This is Part 5 in a series of posts describing the Raft distributed consensus algorithm and its complete implementation in Go. Here is a list of posts in the series:

In this part, we're completing the implementation of a replicated key / value database based on Raft consensus. At the end of Part 4 we discussed a consistency issue that may arise due to client retry logic; now is the time to address it.

All the code for this part is located in this directory.

Adding an APPEND operation to our database

As a quick reminder, these are the basic operations our KV DB from part 4 supports:

  • PUT(k,v): assign value v to key k
  • GET(k): retrieve the value associated with key k
  • CAS(k, cmp, v): atomic compare-and-swap. First, it reads curV - the current value associated with key k. If curV==cmp, assigns value v to k instead; otherwise, it's a no-op. In any case, curV is returned.

Let's add another operation to this set; this is APPEND(k,v), which appends v to the value of key k (in our implementation, keys and values are both arbitrary Go strings); if there was no k in the DB before this operation, it behaves like PUT(k,v).

For example, consider this sequence of commands (in order from left to right):

PUT("x","foo")  APPEND("x", "bar")  APPEND("y","hello")

Applied to an empty DB, these commands will result in these keys / values:

x=foobar
y=hello

The problem with client retries - demonstrated with APPEND

The way our KV client works is described in detail in Part 4. As a reminder, the client tries the KV services one by one, submitting a command to them until it gets a success response from a leader. The client also remembers which service was the leader the last time it tried, to avoid wasting time on the search next time.

Suppose we've already submitted PUT("x","foo") successfully to the database, and now we want to send the APPEND("x","bar") command. Suppose also that our client remembers that service B was the leader (in a cluster of three services: A, B and C). It sends the APPEND("x","bar") request to service B. What happens if the client doesn't get a response from B? It assumes something happened to B (maybe it has crashed or was partitioned from the network), and retries the same request - sending it to C.

But now suppose that B actually received the APPEND command and committed it to the Raft cluster, but crashed before sending the HTTP response back to the client (or maybe the HTTP response got delayed beyond the client's timeout, due to a network glitch). Due to the same error, B then loses cluster leadership.
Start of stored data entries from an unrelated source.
Lemma enqueue_rest i o o' sy :
  rest_ok sy -> Z.of_nat (length (ops sy)) + 2 < 2 ^ 64 -> ops sy !! i = Some o -> stop (shared sy) = false ->
  i ∉ items (shared sy) -> op_later o o' -> (item_ok (now sy) o -> item_ok (now sy) o') ->
  rest_ok (set_op i o' (set_shared (State (items (shared sy) ++ [i]) (stop (shared sy)) (u64 (pending (shared sy) + 1))) sy)).
Proof.
  intros Hr Hlen Hi Hstop Hout Hl Ho. pose proof (items_bound _ Hr) as Hb.
  destruct (rest_op i o o' sy Hr Hi Hl Ho) as [H1 H2 H3 H4 H5 H6 H7 H8 H9 H10].
  constructor; simpl in *; try done.
  - apply NoDup_app. split_and!; [done|by intros j Hj ->%list_elem_of_singleton|apply NoDup_singleton].
  - intros j [Hj| ->%list_elem_of_singleton]%elem_of_app; [by apply H3|].
    rewrite list_lookup_insert_eq by (by eapply lookup_lt_Some). by eexists.
  - rewrite u64_small; rewrite H5; [rewrite length_app; simpl; lia|].
    assert (0 <= busy (worker sy) <= 1) by (destruct (worker sy); simpl; lia). lia.
  - intros Hw. destruct (H9 Hw). congruence.
  - intros Hidle. rewrite u64_small; rewrite H5; assert (0 <= busy (worker sy) <= 1) by (destruct (worker sy); simpl; lia); lia.
Qed.

Lemma start_step_rest i m throws inline sy sy' :
  rest_ok sy -> ops_ok sy -> Z.of_nat (length (ops sy)) + 2 < 2 ^ 64 -> start_step i m throws inline sy = Some sy' -> rest_ok sy'.
Proof.
  intros Hr Hok Hlen. unfold start_step. destruct (ops sy !! i) as [o|] eqn:Hi; [|done].
  pose proof (Hok _ _ Hi) as Hop. pose proof (re_start _ Hr) as Hstart.
  destruct o as [w p it d c dy]; simpl. destruct p; try done.
  - intros <-%(inj Some). destruct Hop; simpl in *; try discriminate; contradict_stage. subst.
    assert (item_ok (now sy) (Op w Connected (Some (Item (resolve_at_start w (now sy)) false false false)) false NotCalled Alive)) as Hit.
    { intros it [= <-]. simpl. split; [split; [done|by intros [?|?]]|]. exists (now sy). split; [lia|done]. }
    apply (rest_op i _ _ _ Hr Hi).
    + destruct m; op_goes_on.
    + intros _. destruct m; (done || exact Hit).
  - intros <-%(inj Some). apply (rest_op i _ _ _ Hr Hi); destruct throws, inline; try op_goes_on; try item_same.
    intros Ho it' E. simpl in *. destruct it as [it|]; [|done]. simpl in E. injection E as <-. simpl.
    destruct (Ho _ eq_refl) as [Hs Hd]. simpl in *. split; [|done].
    destruct (op_ok_installing _ _ _ _ Hop eq_refl) as [Hc _]. simpl in Hc. subst c. naive_solver.
  - destruct c; try done. intros <-%(inj Some). apply (rest_op i _ _ _ Hr Hi); [op_goes_on|item_same].
  - unfold enqueue. destruct (decide (stop (shared sy) = true)) as [Hstop|Hstop%not_true_is_false]; rewrite Hstop at 1; [|destruct throws].
    1, 2: rewrite set_shared_same; intros <-%(inj Some); apply (rest_op i _ _ _ Hr Hi); [op_goes_on|item_same].
    intros <-%(inj Some). apply rest_notify. eapply enqueue_rest; [exact Hr|exact Hlen|exact Hi|exact Hstop| |op_goes_on|item_same].
    destruct Hop; simpl in *; try discriminate; contradict_stage. by eapply bool_decide_eq_false_1.
  - intros <-%(inj Some). apply (rest_op i _ _ _ Hr Hi); [op_goes_on|item_same].
  - intros <-%(inj Some). apply (rest_op i _ _ _ Hr Hi); destruct d; try op_goes_on; try item_same.
  - intros <-%(inj Some). eapply (rest_update i); [exact Hr|exact Hi|done|op_goes_on|item_same|done|apply goes_on_refl|done|done|].
    intros e [He|He]%elem_of_app; [by left|right]. apply list_elem_of_singleton in He as ->. split; [simpl; lia|]. right.
    simpl. eexists. split; [apply list_lookup_insert_eq; by eapply lookup_lt_Some|]. by left.
  - intros <-%(inj Some). apply (rest_op i _ _ _ Hr Hi); [op_goes_on|item_same].
Qed.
The client will keep retrying this request, until it finds a leader that answers with success; therefore, the APPEND may be applied twice (or even more times, if the failure mode recurs) and the value of x in the DB will end up being "foobarbar". This is bad!

You may be tempted to blame the client's retry behavior here; but let's think this through. Suppose we didn't have the client layer doing retries; we send an APPEND command to a service, and don't hear anything back. What do we do next? Is there any way to know that the request was actually committed? Well, we can send a GET request to check, but this quickly gets complicated in a real distributed system, because our operation is no longer atomic (some other client may have changed the key's value since then, so what is our GET supposed to check?).

The problem isn't the retry itself; it's retrying with insufficient safety guarantees in the core algorithm.

Solving the retry problem with command de-duplication

The problem described above isn't just an issue in our implementation. It's explicitly called out in the original Raft paper, in section 8:

However, as described so far Raft can execute a command multiple times: for example, if the leader crashes after committing the log entry but before responding to the client, the client will retry the command with a new leader, causing it to be executed a second time. The solution is for clients to assign unique serial numbers to every command. Then, the state machine tracks the latest serial number processed for each client, along with the associated response. If it receives a command whose serial number has already been executed, it responds immediately without re-executing the request.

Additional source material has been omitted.